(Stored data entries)
────────
(** * Alphabetical app grid: the synchronisation controller of [extension.js]

    The development has two parts.

    - [AppGridHelper]: the comparator and the folder re-sorting engine.  The
      file [lib/AppGridHelper.js] that [extension.js] imports is not among the
      sources, so [compareItems] and [reorderFolderContents] are modelled
      from the specification; [reloadAppGrid] is only observed as a call.
    - [Extension]: a shallow embedding of [extension.js] itself.  The
      extension and the host (signal emitters, the GLib main loop, the
      settings stores, the grid display object) live in one [World]; every
      method of the source is a computation in a small state-and-exception
      monad over that world. *)

From Stdlib Require Import ZArith QArith Ascii String Lia.
From stdpp Require Import base option list gmap strings.
Close Scope Q_scope.

(** ** Part 1.  The comparator and reordering engine *)

Module AppGridHelper.

(** Modelled from the spec: the data model of the missing
    [lib/AppGridHelper.js] (grid items, their kinds, the folder position
    setting). *)
Inductive Kind := App | Folder.

(** Modelled from the spec: a grid item has a stable identifier, a kind and
    the name used for the alphabetical comparison.  A missing name is
    [None]. *)
Record GridItem := {
  item_id : string;
  kind : Kind;
  displayName : option string
}.

(** Modelled from the spec: the three values of the ordering policy. *)
Inductive FolderOrderPosition := First | Last | Default.

(** *** Case-insensitive lexicographic comparison *)

Definition lowerAscii (c : ascii) : ascii :=
  let n := nat_of_ascii c in
  if (65 <=? n)%nat && (n <=? 90)%nat then ascii_of_nat (n + 32) else c.

Fixpoint foldCase (s : string) : string :=
  match s with
  | EmptyString => EmptyString
  | String c s' => String (lowerAscii c) (foldCase s')
  end.

Definition signOf (c : comparison) : Z :=
  match c with Lt => -1 | Eq => 0 | Gt => 1 end.

(** Lexicographic comparison by character code; a proper prefix sorts
    first. *)
Fixpoint compareCodes (s t : string) : comparison :=
  match s, t with
  | EmptyString, EmptyString => Eq
  | EmptyString, String _ _ => Lt
  | String _ _, EmptyString => Gt
  | String a s', String b t' =>
      match N.compare (N_of_ascii a) (N_of_ascii b) with
      | Eq => compareCodes s' t'
      | c => c
      end
  end.

(** Modelled from the spec: the case-insensitive lexicographic comparison
    of two display names that [compareItems] and [reorderFolderContents] of
    the missing [lib/AppGridHelper.js] are specified with.  A missing name
    sorts after every named item. *)
Definition compareNames (a b : option string) : Z :=
  match a, b with
  | Some x, Some y => signOf (compareCodes (foldCase x) (foldCase y))
  | Some _, None => -1
  | None, Some _ => 1
  | None, None => 0
  end.

(** *** Pinned folder rank *)

(** Modelled from the spec: the position of [i] in the pinned sequence; an
    identifier that is not listed gets the position after all listed
    ones. *)
Fixpoint pinRank (pinnedFolderIds : list string) (i : string) : nat :=
  match pinnedFolderIds with
  | [] => 0
  | p :: ps => if String.eqb p i then 0 else S (pinRank ps i)
  end.
Lemma honest_sql {A} k (f : table -> res (A * table)) : honest (sql fails k f).
Proof.
  intros c Hc. unfold sql. destruct (fails _); [done|].
  destruct (f (working c)) as [[a t]|e]; [|done].
  intros _. by apply no_failed_snoc.
Qed.

Lemma honest_commit : honest (commit fails).
Proof.
  intros c Hc. unfold commit. destruct (fails _); [done|].
  intros _. by apply no_failed_snoc.
Qed.

Lemma keeps_bind {A B} (m : M A) (f : A -> M B) :
  keeps m -> (∀ a, keeps (f a)) -> keeps (m ≫= f).
Proof.
  intros Hm Hf c. unfold mbind, M_bind. specialize (Hm c).
  destruct (m c) as [[a|e] c']; [|done].
  rewrite Hf. exact Hm.
Qed.

Lemma honest_bind {A B} (m : M A) (f : A -> M B) :
  honest m -> (∀ a, honest (f a)) -> honest (m ≫= f).
Proof.
  intros Hm Hf c Hc. unfold mbind, M_bind. specialize (Hm c Hc).
  destruct (m c) as [[a|e] c']; [|done].
  apply Hf. by apply Hm.
Qed.

Lemma keeps_foreach {A} (l : list A) (body : A -> M unit) :
  (∀ x, keeps (body x)) -> keeps (foreach l body).
Proof.
  intros Hb. induction l as [|x l IH]; [apply keeps_ret|].
  apply keeps_bind; auto.
Qed.

Lemma honest_foreach {A} (l : list A) (body : A -> M unit) :
  (∀ x, honest (body x)) -> honest (foreach l body).
Proof.
  intros Hb. induction l as [|x l IH]; [apply honest_ret|].
  apply honest_bind; auto.
Qed.

Hint Resolve keeps_lift honest_lift keeps_print honest_print keeps_ret honest_ret
  keeps_sql honest_sql honest_commit : recon.
Hint Extern 2 (keeps (_ ≫= _)) => apply keeps_bind; [|intros ?] : recon.
Hint Extern 2 (honest (_ ≫= _)) => apply honest_bind; [|intros ?] : recon.
Hint Extern 2 (keeps (foreach _ _)) => apply keeps_foreach; intros ? : recon.
Hint Extern 2 (honest (foreach _ _)) => apply honest_foreach; intros ? : recon.

Lemma keeps_upsert area : keeps (upsert fails area).
Proof. unfold upsert. auto 10 with recon. Qed.

Lemma honest_upsert area : honest (upsert fails area).
Proof. unfold upsert. auto 10 with recon. Qed.
(** * Knowledge-base upload widget: UploadService.ts and the UploadArea component

    A shallow embedding of
    [frontend/app/[locale]/setup/knowledgeBaseSetup/components/UploadService.ts]
    and of the [UploadArea] component that uses it, with the properties of the
    active-scope guard stated over the embedding.

    Strings are [String.string] (sequences of 8-bit code units, UTF-8 for the
    literals of the source).  [===] on strings is [String.eqb]. *)

From Stdlib Require Import String Ascii List Bool Arith Lia.
From stdpp Require Import base option list.
Import ListNotations.

Local Open Scope string_scope.
Local Open Scope list_scope.

(** ** A small model of the JavaScript runtime *)

Module Js.

(** A thrown [Error] object: [err.name] and [err.message].  A thrown [null]
    or [undefined], on which reading [.name] itself throws, is not a value of
    this type: what is said of a thrown value is said of thrown objects. *)
Record Error := mkError { err_name : string; err_message : string }.

(** [new Error(m)]: the [name] of a plain [Error] is ["Error"]. *)
Definition new_Error (m : string) : Error := mkError "Error" m.

(** The browser's [File]: only [name] and [type] are read by the code. *)
Record File := mkFile { name : string; type : string }.

(** The parsed body of a response, kept opaque. *)
Definition Json := string.

Inductive FormValue :=
| FileValue (f : File)
| TextValue (s : string).

(** [FormData]: the entries in the order of the [append] calls. *)
Definition FormData := list (string * FormValue).

(** What the modelled functions do to the outside world, in order. *)
Inductive Event :=
| MessageError (text : string)                 (* antd message.error *)
| ConsoleError (text : string)                 (* console.error *)
| Fetch (url : string) (body : FormData)       (* fetch(url, {method: 'POST', body}) *)
| NameCheck (knowledgeBaseName : string)       (* knowledgeBaseService.checkKnowledgeBaseNameExists *)
| UploadSuccess (result : Json) (f : File)     (* options.onSuccess(result, file) *)
| UploadError (e : Error)                      (* options.onError(e) *)
| InfoSuccess                                  (* fetchKnowledgeBaseInfo's onSuccess() *)
| InfoError (e : Error)                        (* fetchKnowledgeBaseInfo's onError(e) *)
| ParentOnUpload                               (* props.onUpload() *)
| ParentOnFileSelect (files : list File).      (* props.onFileSelect(files) *)

(** A statement either completes with a value or throws. *)
Inductive Res (A : Type) :=
| Ret (a : A)
| Throw (e : Error).
Arguments Ret {A} a.
Arguments Throw {A} e.

(** Code that is not part of the modelled file (a callback handed in by the
    caller, [fetch], a service): it may change the heap in any way and may
    throw.  An awaited call is of this kind too: whatever runs on the event
    loop while the caller is suspended is part of its heap change. *)
Definition Ext (H A : Type) := H -> Res A * H.

(** The modelled code: heap passing, exceptions, and the events emitted. *)
Definition M (H A : Type) := H -> Res A * H * list Event.

Section Monad.
Context {H : Type}.

Definition ret {A} (a : A) : M H A := fun h => (Ret a, h, []).

Definition throw {A} (e : Error) : M H A := fun h => (Throw e, h, []).

Definition bind {A B} (m : M H A) (k : A -> M H B) : M H B :=
  fun h =>
    match m h with
    | (Ret a, h1, t1) =>
        match k a h1 with
        | (r, h2, t2) => (r, h2, t1 ++ t2)
        end
    | (Throw e, h1, t1) => (Throw e, h1, t1)
    end.

(** [try { m } catch (err) { handler err }] *)
Definition try_catch {A} (m : M H A) (handler : Error -> M H A) : M H A :=
  fun h =>
    match m h with
    | (Ret a, h1, t1) => (Ret a, h1, t1)
    | (Throw e, h1, t1) =>
        match handler e h1 with
        | (r, h2, t2) => (r, h2, t1 ++ t2)
        end
    end.

(** Reading a mutable cell of the heap ([ref.current], [signal.aborted]). *)
Definition read {A} (cell : H -> A) : M H A := fun h => (Ret (cell h), h, []).

Definition modify (f : H -> H) : M H unit := fun h => (Ret tt, f h, []).

Definition emit (ev : Event) : M H unit := fun h => (Ret tt, h, [ev]).

(** Running external code without recording anything. *)
Definition lift {A} (f : Ext H A) : M H A :=
  fun h => match f h with (r, h1) => (r, h1, []) end.

(** Calling external code: the call is recorded, then the code runs. *)
Definition call {A} (ev : Event) (f : Ext H A) : M H A :=
  bind (emit ev) (fun _ => lift f).

(** Calling an [async] function without awaiting it: its body runs up to
    its first suspension point, a rejection stays in the dropped promise. *)
Definition floating {A} (m : M H A) : M H unit :=
  fun h => match m h with (_, h1, t1) => (Ret tt, h1, t1) end.

Definition message_error (text : string) : M H unit := emit (MessageError text).
Definition console_error (text : string) : M H unit := emit (ConsoleError text).

End Monad.

(** Projections of a finished run. *)
Definition result {H A} (r : Res A * H * list Event) : Res A := fst (fst r).
Definition heap {H A} (r : Res A * H * list Event) : H := snd (fst r).
Definition trace {H A} (r : Res A * H * list Event) : list Event := snd r.

(** [String.prototype.endsWith] *)
Definition endsWith (s suffix : string) : bool :=
  let n := String.length s in
  let m := String.length suffix in
  Nat.leb m n && String.eqb (substring (n - m) m s) suffix.

(** [String.prototype.toLowerCase] is a built-in whose table of case
    mappings belongs to the engine: the code that calls it takes it as a
    parameter.  On a string of ASCII code units it is the function below,
    which maps [A]..[Z] to [a]..[z]; the examples, all on ASCII names,
    instantiate the parameter with it. *)
Definition lower_ascii (c : ascii) : ascii :=
  let n := nat_of_ascii c in
  if Nat.leb 65 n && Nat.leb n 90 then ascii_of_nat (n + 32) else c.

Fixpoint toLowerCase_ascii (s : string) : string :=
  match s with
  | EmptyString => EmptyString
  | String c s' => String (lower_ascii c) (toLowerCase_ascii s')
  end.

(** [Array.prototype.includes] on an array of strings. *)
Definition includes (l : list string) (x : string) : bool :=
  existsb (String.eqb x) l.

End Js.

Import Js.

(** The statement sequencing of the source, in stdpp's monad notation:
    [x ← m; k] and [m;; k]. *)
#[global] Instance M_ret {H} : MRet (M H) := fun A => @ret H A.
#[global] Instance M_bind {H} : MBind (M H) := fun A B k m => @bind H A B m k.

(** ** UploadService.ts *)

Module UploadService.

Section Service.
(** The heap the service functions run against.  A mutable reference
    handed to a function ([React.MutableRefObject<string>], an
    [AbortController]) is the accessor of its cell in that heap. *)
Context {H : Type}.

(** [options] of the upload widget's [customRequest]. *)
Record RequestOptions := mkOptions {
  onSuccess : Json -> File -> Ext H unit;
  onError : Error -> Ext H unit;
  file : File
}.

(** What [fetch] resolves to: [response.ok] and [response.json()]. *)
Record Response := mkResponse {
  ok : bool;
  json : Ext H Json
}.

(** The global [fetch], called with [{method: 'POST', body}]. *)
Variable fetch : string -> FormData -> Ext H Response.

Definition customUploadRequest
    (options : RequestOptions)
    (effectiveUploadUrl : string)
    (isCreatingMode : bool)
    (newKnowledgeBaseName : string)
    (indexName : string)
    (currentKnowledgeBaseRef : H -> string) : M H unit :=
  let effectiveIndexName :=
    if isCreatingMode then newKnowledgeBaseName else indexName in
  current ← read currentKnowledgeBaseRef;
  if negb (effectiveIndexName =? current) && negb isCreatingMode then
    call (UploadError (new_Error "知识库已切换，请重新上传"))
         (onError options (new_Error "知识库已切换，请重新上传"));;
    message_error ("文件 " ++ name (file options) ++ " 上传失败：知识库已切换");;
    mret tt
  else
    let formData :=
      [("file", FileValue (file options));
       ("index_name", TextValue effectiveIndexName)] in
    try_catch
      (response ← call (Fetch effectiveUploadUrl formData)
                       (fetch effectiveUploadUrl formData);
       current ← read currentKnowledgeBaseRef;
       if negb (effectiveIndexName =? current) && negb isCreatingMode then
         call (UploadError (new_Error "知识库已切换，请重新上传"))
              (onError options (new_Error "知识库已切换，请重新上传"));;
         message_error ("文件 " ++ name (file options) ++ " 上传失败：知识库已切换");;
         mret tt
       else if ok response then
         result ← lift (json response);
         call (UploadSuccess result (file options))
              (onSuccess options result (file options))
       else
         call (UploadError (new_Error "上传失败"))
              (onError options (new_Error "上传失败"));;
         message_error ("文件 " ++ name (file options) ++ " 上传失败"))
      (fun err =>
         current ← read currentKnowledgeBaseRef;
         if (effectiveIndexName =? current) || isCreatingMode then
           call (UploadError (new_Error "上传失败"))
                (onError options (new_Error "上传失败"));;
           message_error ("文件 " ++ name (file options) ++ " 上传失败")
         else mret tt).

(** [knowledgeBaseService.checkKnowledgeBaseNameExists] *)
Variable nameExistsService : string -> Ext H bool.

Definition checkKnowledgeBaseNameExists (knowledgeBaseName : string) : M H bool :=
  try_catch
    (call (NameCheck knowledgeBaseName) (nameExistsService knowledgeBaseName))
    (fun error =>
       console_error "检查知识库名称失败:";;
       mret false).

Definition fetchKnowledgeBaseInfo
    (indexName : string)
    (abortController : H -> bool)
    (currentKnowledgeBaseRef : H -> string)
    (onSuccess : Ext H unit)
    (onError : Error -> Ext H unit) : M H unit :=
  try_catch
    (aborted ← read abortController;
     current ← read currentKnowledgeBaseRef;
     if negb aborted && (indexName =? current) then
       call InfoSuccess onSuccess
     else mret tt)
    (fun err =>
       current ← read currentKnowledgeBaseRef;
       if negb (err_name err =? "AbortError") && (indexName =? current) then
         console_error "获取知识库信息失败:";;
         message_error "获取知识库信息失败，请稍后重试";;
         call (InfoError err) (onError err)
       else mret tt).

(** The built-in [String.prototype.toLowerCase]. *)
Variable toLowerCase : string -> string.

Definition validTypes : list string :=
  ["application/pdf";
   "application/vnd.openxmlformats-officedocument.wordprocessingml.document";
   "application/vnd.openxmlformats-officedocument.presentationml.presentation";
   "application/vnd.openxmlformats-officedocument.spreadsheetml.sheet";
   "text/markdown";
   "text/plain";
   "text/csv";
   "application/csv"].
(** * Two-tier selection state of the advanced selection table

    A shallow embedding of [AdvancedSelectionWidget]
    (src/ui/selection_widget.py): the two feature-id sets
    [original_selection] (cyan) and [highlighted_features] (yellow), the
    clipboard, the table widget the row clicks are read from, the derived
    views, and the calls into the host layer.

    Python [set] objects are mutable and shared by reference: [s.clear()],
    [s -= t] and [s &= t] mutate the object, [s.copy()] and [set(...)]
    create a new one, and [self.x = e] rebinds the attribute.  The model
    therefore keeps a store of set objects and lets the attributes hold
    references into it.

    The host (QGIS layer, canvas, message bar, Qt table) is not part of the
    repository.  Its model below is the contract the widget relies on:
    - [getFeatures] with a fid filter yields the layer's features whose id
      is in the filter, each once;
    - [selectByIds] replaces the layer selection and emits
      [selectionChanged];
    - [startEditing] emits [editingStarted], [commitChanges] and [rollBack]
      emit [editingStopped];
    - [deleteFeatures] either succeeds, removes the features and emits
      [featuresDeleted], or fails and leaves the layer as it was;
    - a [QTableWidget] emits [itemSelectionChanged] when its row selection
      changes, unless its signals are blocked.
    Signals are delivered synchronously to the slots connected in
    [connect_signals]. *)

From stdpp Require Import base gmap sets list strings pretty sorting.
From Stdlib Require Import ZArith Lia.

Local Open Scope Z_scope.

Set Primitive Projections.
#[local] Set Warnings "-clear-no-such-hyp".

(** ** Data model *)

(** Feature ids are the host's 64-bit integers, modelled as [Z]; no
    arithmetic is done on them.  A reference to a Python [set] object is
    its index in the store, a [nat]. *)

(** What the host keeps for one record: printed attribute values by field
    name (a missing key is a NULL attribute) and an optional geometry
    handle ([None] is a null geometry). *)
Record FeatureData := {
  attrs : gmap string string;
  geometry : option Z;
}.

(** A [QgsFeature] value is a pair [Z * FeatureData]: its id and a
    snapshot of its data. *)

(** The host layer. [features] is what [getFeatures] iterates over (edit
    buffer included), [committed] what [rollBack] returns to. *)
Record Layer := {
  fields : list string;
  features : gmap Z FeatureData;
  committed : gmap Z FeatureData;
  selectedFeatureIds : gset Z;
  isEditable : bool;
}.

(** One [QTableWidgetItem]: its text, the field name stored under
    [Qt.UserRole], the fid stored under [Qt.UserRole + 1] and its
    editable flag. *)
Record Cell := {
  cell_text : string;
  cell_field : string;
  cell_fid : Z;
  cell_editable : bool;
}.

(** The [QTableWidget]: the items row by row (a row whose items were
    removed is the empty list), the header labels, the selected rows of
    the selection model and the two switches [populate_table] toggles. *)
Record Table := {
  rows : list (list Cell);
  header_labels : list string;
  selected_rows : gset nat;
  sortingEnabled : bool;
  signalsBlocked : bool;
}.

(** The info label: the cyan count and, when there are highlights, the
    yellow count ([None] stands for the hint shown instead). *)
Record InfoLabel := {
  cyan_count : nat;
  yellow_count : option nat;
}.

(** Enabled state of the toolbar actions, and the target description
    used in their tooltips. *)
Record Buttons := {
  clear_highlights_enabled : bool;
  highlight_all_enabled : bool;
  reselect_enabled : bool;
  select_expr_enabled : bool;
  invert_enabled : bool;
  delete_enabled : bool;
  cut_enabled : bool;
  copy_enabled : bool;
  paste_enabled : bool;
  zoom_enabled : bool;
  field_calc_enabled : bool;
  target_desc : string;
}.

(** The attributes of [self]. *)
Record Widget := {
  original_selection : nat;
  highlighted_features : nat;
  clipboard_features : list (Z * FeatureData);
  last_clicked_row : option nat;
  _updating_selection : bool;
  _updating_highlights : bool;
  row_to_fid : gmap nat Z;
  fid_to_row : gmap Z nat;
  table_widget : Table;
  info_label : InfoLabel;
  buttons : Buttons;
  cyan_rubber_band : list Z;
  yellow_rubber_band : list Z;
}.

(** Observable effects on the host user interface, most recent first. *)
Inductive MessageLevel := Info | Success | Warning | Critical | Question.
────────
Directions =>
Return only the lines between the one holding "[s -= t] and" and the one holding "Signals are delivered", inclusive, exactly as they appear above.

Finished exercise =>
    [s -= t] and [s &= t] mutate the object, [s.copy()] and [set(...)]
    create a new one, and [self.x = e] rebinds the attribute.  The model
    therefore keeps a store of set objects and lets the attributes hold
    references into it.

    The host (QGIS layer, canvas, message bar, Qt table) is not part of the
    repository.  Its model below is the contract the widget relies on:
    - [getFeatures] with a fid filter yields the layer's features whose id
      is in the filter, each once;
    - [selectByIds] replaces the layer selection and emits
      [selectionChanged];
    - [startEditing] emits [editingStarted], [commitChanges] and [rollBack]
      emit [editingStopped];
    - [deleteFeatures] either succeeds, removes the features and emits
      [featuresDeleted], or fails and leaves the layer as it was;
    - a [QTableWidget] emits [itemSelectionChanged] when its row selection
      changes, unless its signals are blocked.
    Signals are delivered synchronously to the slots connected in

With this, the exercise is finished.